BRIEF: Return the data below exactly, but only from the line containing "match type of H with" through the line containing "Create Rewrite HintDb zlen.", with both of those lines included.

[Opening SOURCE DATA section]

(** ** Results of reading

    A value, the end of the input, a memory access outside a buffer, or the
    exhaustion of the fuel of a definition. *)

Inductive rd (A : Type) := Rd (a : A) | RdEof | RdFault | RdFuel.
Arguments Rd {A}. Arguments RdEof {A}. Arguments RdFault {A}. Arguments RdFuel {A}.

Definition rd_bind {A B} (r : rd A) (f : A → rd B) : rd B :=
  match r with Rd a => f a | RdEof => RdEof | RdFault => RdFault | RdFuel => RdFuel end.

Lemma rd_bind_Rd {A B} (r : rd A) (f : A → rd B) b :
  rd_bind r f = Rd b → ∃ a, r = Rd a ∧ f a = Rd b.
Proof. destruct r; [by eauto|done..]. Qed.

Ltac rd_inv H :=
  match type of H with
  | rd_bind _ _ = Rd _ =>
      let a := fresh "a" in let E := fresh "E" in
      apply rd_bind_Rd in H as (a & E & H); cbv beta zeta in H; rd_inv H
  | Rd _ = Rd _ => injection H as <-
  | match ?x with _ => _ end = Rd _ => destruct x; cbv zeta in H; rd_inv H
  | _ => try discriminate H
  end.

Notation "'let!' ' p := e 'in' f" := (rd_bind e (fun x => match x with p => f end))
  (at level 10, p pattern, e at level 150, f at level 200, only parsing) : net_scope.

(** [GETCHAR], and the [n] bytes at a pointer that is moved behind them. *)
Definition getchar (inp : bytes) : rd (Z * bytes) :=
  match inp with c :: r => Rd (c, r) | [] => RdFault end.
Definition getbytes (n : Z) (inp : bytes) : rd (bytes * bytes) :=
  if (n <=? zlen inp)%Z then Rd (ztake n inp, zdrop n inp) else RdFault.

Lemma zlen_pos_cons (l : bytes) : (0 < zlen l)%Z → ∃ x r, l = x :: r.
Proof. destruct l; [done|eauto]. Qed.

Lemma getbytes_app l r : getbytes (zlen l) (l ++ r) = Rd (l, r).
Proof.
  unfold getbytes. rewrite zlen_app. pose proof (zlen_nonneg r).
  destruct (Z.leb_spec (zlen l) (zlen l + zlen r)); [|lia].
  rewrite ztake_app_le, ztake_all, zdrop_app_ge, Z.sub_diag, zdrop_neg by lia. done.
Qed.

Lemma getbytes_ok n inp : (n <= zlen inp)%Z → getbytes n inp = Rd (ztake n inp, zdrop n inp).
Proof. intros Hn. unfold getbytes. apply Z.leb_le in Hn. by rewrite Hn. Qed.

Create Rewrite HintDb zlen.
#[export] Hint Rewrite @zlen_nil @zlen_cons @zlen_app @zlen_ztake @zlen_zdrop
  : zlen.

Ltac zlen := autorewrite with zlen in *.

[Closing SOURCE DATA section]

WRITTEN REPLY:
  match type of H with
  | rd_bind _ _ = Rd _ =>
      let a := fresh "a" in let E := fresh "E" in
      apply rd_bind_Rd in H as (a & E & H); cbv beta zeta in H; rd_inv H
  | Rd _ = Rd _ => injection H as <-
  | match ?x with _ => _ end = Rd _ => destruct x; cbv zeta in H; rd_inv H
  | _ => try discriminate H
  end.

Notation "'let!' ' p := e 'in' f" := (rd_bind e (fun x => match x with p => f end))
  (at level 10, p pattern, e at level 150, f at level 200, only parsing) : net_scope.

(** [GETCHAR], and the [n] bytes at a pointer that is moved behind them. *)
Definition getchar (inp : bytes) : rd (Z * bytes) :=
  match inp with c :: r => Rd (c, r) | [] => RdFault end.
Definition getbytes (n : Z) (inp : bytes) : rd (bytes * bytes) :=
  if (n <=? zlen inp)%Z then Rd (ztake n inp, zdrop n inp) else RdFault.

Lemma zlen_pos_cons (l : bytes) : (0 < zlen l)%Z → ∃ x r, l = x :: r.
Proof. destruct l; [done|eauto]. Qed.

Lemma getbytes_app l r : getbytes (zlen l) (l ++ r) = Rd (l, r).
Proof.
  unfold getbytes. rewrite zlen_app. pose proof (zlen_nonneg r).
  destruct (Z.leb_spec (zlen l) (zlen l + zlen r)); [|lia].
  rewrite ztake_app_le, ztake_all, zdrop_app_ge, Z.sub_diag, zdrop_neg by lia. done.
Qed.

Lemma getbytes_ok n inp : (n <= zlen inp)%Z → getbytes n inp = Rd (ztake n inp, zdrop n inp).
Proof. intros Hn. unfold getbytes. apply Z.leb_le in Hn. by rewrite Hn. Qed.

Create Rewrite HintDb zlen.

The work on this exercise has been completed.